Write each of the records out again exactly.

▬▬▬▬▬▬▬▬▬▬

(* ===== verification/Operators.v ===== *)
(** The catalogue of filter operators:
    [packages/oos-dsls-ts/src/renderer/operators.ts].  The schema builder and
    the chunk renderer both read it. *)

From S2P Require Export DslTypes.

(** * Definitions *)

Record FilterOp := MkFilterOp {
  op_name : ExampleOpDef;
  op_label : str;
  op_suffix : str;
  op_sampleValue : str
}.

(** [operatorsForType] *)
Definition operatorsForType (fieldType : FieldTypeDef) : list FilterOp :=
  match fieldType with
  | TString | TText =>
    [ MkFilterOp OpLike #"contains" #"_contains" (quoted #"a");
      MkFilterOp OpEq #"equals" #"_eq" (quoted #"value");
      MkFilterOp OpNe #"not equals" #"_ne" (quoted #"value") ]
  | TInt | TFloat =>
    [ MkFilterOp OpEq #"equals" #"_eq" #"0";
      MkFilterOp OpNe #"not equals" #"_ne" #"0";
      MkFilterOp OpGt #"greater than" #"_gt" #"0";
      MkFilterOp OpGe #"greater or equal" #"_gte" #"0";
      MkFilterOp OpLt #"less than" #"_lt" #"0";
      MkFilterOp OpLe #"less or equal" #"_lte" #"0" ]
  | TBool => [ MkFilterOp OpEq #"equals" #"_eq" #"true" ]
  | TDate | TDatetime =>
    [ MkFilterOp OpEq #"equals" #"_eq" (quoted #"2024-01-01");
      MkFilterOp OpGt #"after" #"_gt" (quoted #"2024-01-01");
      MkFilterOp OpLt #"before" #"_lt" (quoted #"2024-01-01") ]
  end.

(** [findOperator] *)
Definition findOperator (fieldType : FieldTypeDef) (opName : ExampleOpDef) : option FilterOp :=
  List.find (λ op, bool_decide (op_name op = opName)) (operatorsForType fieldType).

(** [formatExampleValue] *)
Definition formatExampleValue (fieldType : FieldTypeDef) (value : str) (valueIsString : bool) : str :=
  if valueIsString then quoted value
  else if decide (fieldType = TString ∨ fieldType = TText) then quoted value
  else value.

(** [renderFilterArg] *)
Definition renderFilterArg (fieldName suffix value : str) : str :=
  fieldName ++ suffix ++ #": " ++ value.

(** * Lemmas *)

Lemma operators_names_NoDup t : NoDup (op_name <$> operatorsForType t).
Proof. destruct t; decide_closed. Qed.

Lemma operators_suffixes_NoDup t : NoDup (op_suffix <$> operatorsForType t).
Proof. destruct t; decide_closed. Qed.

Lemma operators_suffix_nonempty t op : op ∈ operatorsForType t → op_suffix op ≠ [].
Proof.
  intros Hop. assert (H : Forall (λ op, op_suffix op ≠ []) (operatorsForType t)).
  { destruct t; decide_closed. }
  rewrite Forall_forall in H. by apply H.
Qed.

Lemma findOperator_Some t n op :
  findOperator t n = Some op ↔ op ∈ operatorsForType t ∧ op_name op = n.
Proof.
  unfold findOperator. split.
  - intros [H1 H2]%List.find_some. apply bool_decide_eq_true in H2.
    by split; [apply list_elem_of_In|].
  - intros [Hop Hn]. pose proof (operators_names_NoDup t) as Hnd.
    induction (operatorsForType t) as [|o l IH]; [by apply elem_of_nil in Hop|]. simpl.
    apply NoDup_cons in Hnd as [Ho Hl].
    apply elem_of_cons in Hop as [->|Hop]; [by rewrite bool_decide_eq_true_2|].
    rewrite bool_decide_eq_false_2; [by apply IH|].
    intros E. apply Ho, list_elem_of_fmap. exists op. split; [congruence|done].
Qed.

▬▬▬▬▬▬▬▬▬▬

Written answer
(* ===== verification/Operators.v ===== *)
(** The catalogue of filter operators:
    [packages/oos-dsls-ts/src/renderer/operators.ts].  The schema builder and
    the chunk renderer both read it. *)

From S2P Require Export DslTypes.

(** * Definitions *)

Record FilterOp := MkFilterOp {
  op_name : ExampleOpDef;
  op_label : str;
  op_suffix : str;
  op_sampleValue : str
}.

(** [operatorsForType] *)
Definition operatorsForType (fieldType : FieldTypeDef) : list FilterOp :=
  match fieldType with
  | TString | TText =>
    [ MkFilterOp OpLike #"contains" #"_contains" (quoted #"a");
      MkFilterOp OpEq #"equals" #"_eq" (quoted #"value");
      MkFilterOp OpNe #"not equals" #"_ne" (quoted #"value") ]
  | TInt | TFloat =>
    [ MkFilterOp OpEq #"equals" #"_eq" #"0";
      MkFilterOp OpNe #"not equals" #"_ne" #"0";
      MkFilterOp OpGt #"greater than" #"_gt" #"0";
      MkFilterOp OpGe #"greater or equal" #"_gte" #"0";
      MkFilterOp OpLt #"less than" #"_lt" #"0";
      MkFilterOp OpLe #"less or equal" #"_lte" #"0" ]
  | TBool => [ MkFilterOp OpEq #"equals" #"_eq" #"true" ]
  | TDate | TDatetime =>
    [ MkFilterOp OpEq #"equals" #"_eq" (quoted #"2024-01-01");
      MkFilterOp OpGt #"after" #"_gt" (quoted #"2024-01-01");
      MkFilterOp OpLt #"before" #"_lt" (quoted #"2024-01-01") ]
  end.

(** [findOperator] *)
Definition findOperator (fieldType : FieldTypeDef) (opName : ExampleOpDef) : option FilterOp :=
  List.find (λ op, bool_decide (op_name op = opName)) (operatorsForType fieldType).

(** [formatExampleValue] *)
Definition formatExampleValue (fieldType : FieldTypeDef) (value : str) (valueIsString : bool) : str :=
  if valueIsString then quoted value
  else if decide (fieldType = TString ∨ fieldType = TText) then quoted value
  else value.

(** [renderFilterArg] *)
Definition renderFilterArg (fieldName suffix value : str) : str :=
  fieldName ++ suffix ++ #": " ++ value.

(** * Lemmas *)

Lemma operators_names_NoDup t : NoDup (op_name <$> operatorsForType t).
Proof. destruct t; decide_closed. Qed.

Lemma operators_suffixes_NoDup t : NoDup (op_suffix <$> operatorsForType t).
Proof. destruct t; decide_closed. Qed.

Lemma operators_suffix_nonempty t op : op ∈ operatorsForType t → op_suffix op ≠ [].
Proof.
  intros Hop. assert (H : Forall (λ op, op_suffix op ≠ []) (operatorsForType t)).
  { destruct t; decide_closed. }
  rewrite Forall_forall in H. by apply H.
Qed.

Lemma findOperator_Some t n op :
  findOperator t n = Some op ↔ op ∈ operatorsForType t ∧ op_name op = n.
Proof.
  unfold findOperator. split.
  - intros [H1 H2]%List.find_some. apply bool_decide_eq_true in H2.
    by split; [apply list_elem_of_In|].
  - intros [Hop Hn]. pose proof (operators_names_NoDup t) as Hnd.
    induction (operatorsForType t) as [|o l IH]; [by apply elem_of_nil in Hop|]. simpl.
    apply NoDup_cons in Hnd as [Ho Hl].
    apply elem_of_cons in Hop as [->|Hop]; [by rewrite bool_decide_eq_true_2|].
    rewrite bool_decide_eq_false_2; [by apply IH|].
    intros E. apply Ho, list_elem_of_fmap. exists op. split; [congruence|done].
Qed.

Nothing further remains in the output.